▸ **TASK TO CARRY OUT**
Across the entries below, count the lines in which the word "source" occurs. Reply with the count alone.

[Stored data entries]
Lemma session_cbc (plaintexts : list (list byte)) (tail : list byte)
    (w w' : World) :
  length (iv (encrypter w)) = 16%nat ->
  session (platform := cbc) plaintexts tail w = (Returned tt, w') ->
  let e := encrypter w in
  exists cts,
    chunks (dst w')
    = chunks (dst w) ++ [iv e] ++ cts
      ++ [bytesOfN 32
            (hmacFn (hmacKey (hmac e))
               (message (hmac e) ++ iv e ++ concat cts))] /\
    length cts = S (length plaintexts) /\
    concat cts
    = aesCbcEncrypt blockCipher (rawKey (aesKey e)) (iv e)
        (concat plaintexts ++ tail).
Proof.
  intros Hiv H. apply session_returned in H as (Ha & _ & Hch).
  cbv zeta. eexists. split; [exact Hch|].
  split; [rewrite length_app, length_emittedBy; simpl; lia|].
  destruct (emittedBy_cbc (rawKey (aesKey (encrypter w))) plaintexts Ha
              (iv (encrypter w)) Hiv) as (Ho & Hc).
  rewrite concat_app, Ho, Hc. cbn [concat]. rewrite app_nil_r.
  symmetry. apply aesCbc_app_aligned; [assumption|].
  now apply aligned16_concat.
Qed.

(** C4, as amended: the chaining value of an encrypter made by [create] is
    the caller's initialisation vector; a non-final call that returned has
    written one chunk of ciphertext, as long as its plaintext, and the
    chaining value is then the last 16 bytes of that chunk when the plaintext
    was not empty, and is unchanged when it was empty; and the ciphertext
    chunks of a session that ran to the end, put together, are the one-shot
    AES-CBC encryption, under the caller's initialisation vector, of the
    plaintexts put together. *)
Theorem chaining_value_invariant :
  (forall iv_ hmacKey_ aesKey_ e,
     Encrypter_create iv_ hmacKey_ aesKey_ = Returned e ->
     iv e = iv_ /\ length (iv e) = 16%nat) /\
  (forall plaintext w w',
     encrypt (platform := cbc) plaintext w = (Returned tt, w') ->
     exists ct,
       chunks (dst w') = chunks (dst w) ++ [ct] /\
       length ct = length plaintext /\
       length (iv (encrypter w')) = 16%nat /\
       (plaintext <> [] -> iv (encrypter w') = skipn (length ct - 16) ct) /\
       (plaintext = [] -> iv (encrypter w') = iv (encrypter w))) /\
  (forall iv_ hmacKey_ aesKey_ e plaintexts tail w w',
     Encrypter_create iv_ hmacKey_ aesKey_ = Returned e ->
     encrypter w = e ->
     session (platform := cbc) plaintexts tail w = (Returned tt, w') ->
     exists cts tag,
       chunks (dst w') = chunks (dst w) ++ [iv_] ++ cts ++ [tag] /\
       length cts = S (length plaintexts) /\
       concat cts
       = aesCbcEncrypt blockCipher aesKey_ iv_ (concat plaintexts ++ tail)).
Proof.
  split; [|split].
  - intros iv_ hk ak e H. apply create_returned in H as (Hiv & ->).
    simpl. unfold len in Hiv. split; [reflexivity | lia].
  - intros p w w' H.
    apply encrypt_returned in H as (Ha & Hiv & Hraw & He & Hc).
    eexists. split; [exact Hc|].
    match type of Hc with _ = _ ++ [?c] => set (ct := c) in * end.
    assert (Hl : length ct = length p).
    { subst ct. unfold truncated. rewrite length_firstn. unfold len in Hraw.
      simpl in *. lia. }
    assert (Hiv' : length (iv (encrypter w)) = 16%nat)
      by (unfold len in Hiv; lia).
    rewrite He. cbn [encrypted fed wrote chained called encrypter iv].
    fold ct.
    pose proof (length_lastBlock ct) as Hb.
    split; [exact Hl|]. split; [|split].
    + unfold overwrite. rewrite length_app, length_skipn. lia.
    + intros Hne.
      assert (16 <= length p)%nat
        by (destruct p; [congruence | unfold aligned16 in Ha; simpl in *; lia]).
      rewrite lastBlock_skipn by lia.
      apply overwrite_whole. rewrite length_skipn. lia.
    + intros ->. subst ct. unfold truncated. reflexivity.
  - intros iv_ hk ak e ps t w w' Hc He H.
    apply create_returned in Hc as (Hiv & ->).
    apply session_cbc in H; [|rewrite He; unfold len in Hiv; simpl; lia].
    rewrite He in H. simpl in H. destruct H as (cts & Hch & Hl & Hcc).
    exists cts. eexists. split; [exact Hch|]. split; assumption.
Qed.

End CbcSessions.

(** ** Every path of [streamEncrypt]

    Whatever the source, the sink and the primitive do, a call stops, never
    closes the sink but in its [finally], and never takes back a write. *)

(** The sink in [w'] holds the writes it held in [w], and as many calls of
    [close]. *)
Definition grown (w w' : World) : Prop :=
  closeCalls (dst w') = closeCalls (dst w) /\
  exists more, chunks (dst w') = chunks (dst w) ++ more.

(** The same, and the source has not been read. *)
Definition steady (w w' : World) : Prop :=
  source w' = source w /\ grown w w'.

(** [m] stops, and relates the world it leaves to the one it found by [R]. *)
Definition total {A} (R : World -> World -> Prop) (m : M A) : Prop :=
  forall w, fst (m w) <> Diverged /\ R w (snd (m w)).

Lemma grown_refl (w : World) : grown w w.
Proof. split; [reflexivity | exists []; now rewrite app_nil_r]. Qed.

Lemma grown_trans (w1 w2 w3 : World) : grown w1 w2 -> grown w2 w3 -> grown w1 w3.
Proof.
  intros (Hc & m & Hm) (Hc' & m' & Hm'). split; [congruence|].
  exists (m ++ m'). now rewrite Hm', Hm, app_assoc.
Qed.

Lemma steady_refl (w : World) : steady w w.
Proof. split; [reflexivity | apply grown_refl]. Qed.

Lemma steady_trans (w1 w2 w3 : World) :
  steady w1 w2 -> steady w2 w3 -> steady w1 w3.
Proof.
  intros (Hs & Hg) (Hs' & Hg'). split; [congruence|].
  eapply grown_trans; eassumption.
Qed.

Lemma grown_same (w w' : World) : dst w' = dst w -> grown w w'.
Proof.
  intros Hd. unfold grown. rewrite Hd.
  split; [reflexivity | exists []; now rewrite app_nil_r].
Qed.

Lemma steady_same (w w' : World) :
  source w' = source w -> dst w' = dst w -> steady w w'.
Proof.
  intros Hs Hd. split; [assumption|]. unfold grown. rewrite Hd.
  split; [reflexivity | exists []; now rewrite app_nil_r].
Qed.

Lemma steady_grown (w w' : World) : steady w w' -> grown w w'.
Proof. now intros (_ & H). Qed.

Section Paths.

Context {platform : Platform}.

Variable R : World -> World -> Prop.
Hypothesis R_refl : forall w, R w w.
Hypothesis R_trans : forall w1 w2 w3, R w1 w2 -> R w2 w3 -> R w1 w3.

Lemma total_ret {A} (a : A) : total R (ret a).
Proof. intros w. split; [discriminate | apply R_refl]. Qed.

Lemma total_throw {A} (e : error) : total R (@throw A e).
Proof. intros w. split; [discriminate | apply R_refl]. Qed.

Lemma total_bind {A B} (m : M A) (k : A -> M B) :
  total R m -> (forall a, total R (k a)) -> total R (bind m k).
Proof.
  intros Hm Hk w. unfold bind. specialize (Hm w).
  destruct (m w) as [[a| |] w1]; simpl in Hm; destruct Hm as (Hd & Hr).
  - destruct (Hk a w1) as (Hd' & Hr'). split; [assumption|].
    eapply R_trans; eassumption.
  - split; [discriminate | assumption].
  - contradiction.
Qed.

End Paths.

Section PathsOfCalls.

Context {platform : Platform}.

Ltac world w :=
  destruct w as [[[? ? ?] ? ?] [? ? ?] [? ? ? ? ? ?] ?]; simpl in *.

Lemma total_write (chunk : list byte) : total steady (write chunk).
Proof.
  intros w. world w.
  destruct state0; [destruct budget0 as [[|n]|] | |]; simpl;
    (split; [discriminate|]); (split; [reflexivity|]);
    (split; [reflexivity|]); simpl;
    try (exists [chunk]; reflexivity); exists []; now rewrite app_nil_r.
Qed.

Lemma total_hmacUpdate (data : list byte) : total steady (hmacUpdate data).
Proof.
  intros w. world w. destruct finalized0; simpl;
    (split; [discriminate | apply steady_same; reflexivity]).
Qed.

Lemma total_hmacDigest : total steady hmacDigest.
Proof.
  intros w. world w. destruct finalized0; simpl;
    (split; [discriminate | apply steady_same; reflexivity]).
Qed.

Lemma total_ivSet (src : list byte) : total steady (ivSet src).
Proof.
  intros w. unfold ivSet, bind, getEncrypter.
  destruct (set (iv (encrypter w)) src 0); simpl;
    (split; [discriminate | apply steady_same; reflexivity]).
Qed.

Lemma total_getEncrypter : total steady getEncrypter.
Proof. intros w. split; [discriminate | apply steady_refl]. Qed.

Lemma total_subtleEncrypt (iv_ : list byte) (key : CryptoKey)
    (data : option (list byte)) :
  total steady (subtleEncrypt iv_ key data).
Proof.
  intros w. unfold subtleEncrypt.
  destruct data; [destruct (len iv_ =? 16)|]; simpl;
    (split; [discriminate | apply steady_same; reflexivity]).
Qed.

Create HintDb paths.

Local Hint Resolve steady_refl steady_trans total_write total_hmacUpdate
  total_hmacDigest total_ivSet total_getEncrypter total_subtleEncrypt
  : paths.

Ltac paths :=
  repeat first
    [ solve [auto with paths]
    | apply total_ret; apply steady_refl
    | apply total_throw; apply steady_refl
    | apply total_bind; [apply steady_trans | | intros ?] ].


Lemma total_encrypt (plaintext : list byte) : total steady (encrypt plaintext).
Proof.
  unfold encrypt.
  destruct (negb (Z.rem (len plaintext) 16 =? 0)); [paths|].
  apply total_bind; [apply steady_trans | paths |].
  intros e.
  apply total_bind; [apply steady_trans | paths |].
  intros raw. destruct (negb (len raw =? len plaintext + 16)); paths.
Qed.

▸ **TASK OUTPUT**
4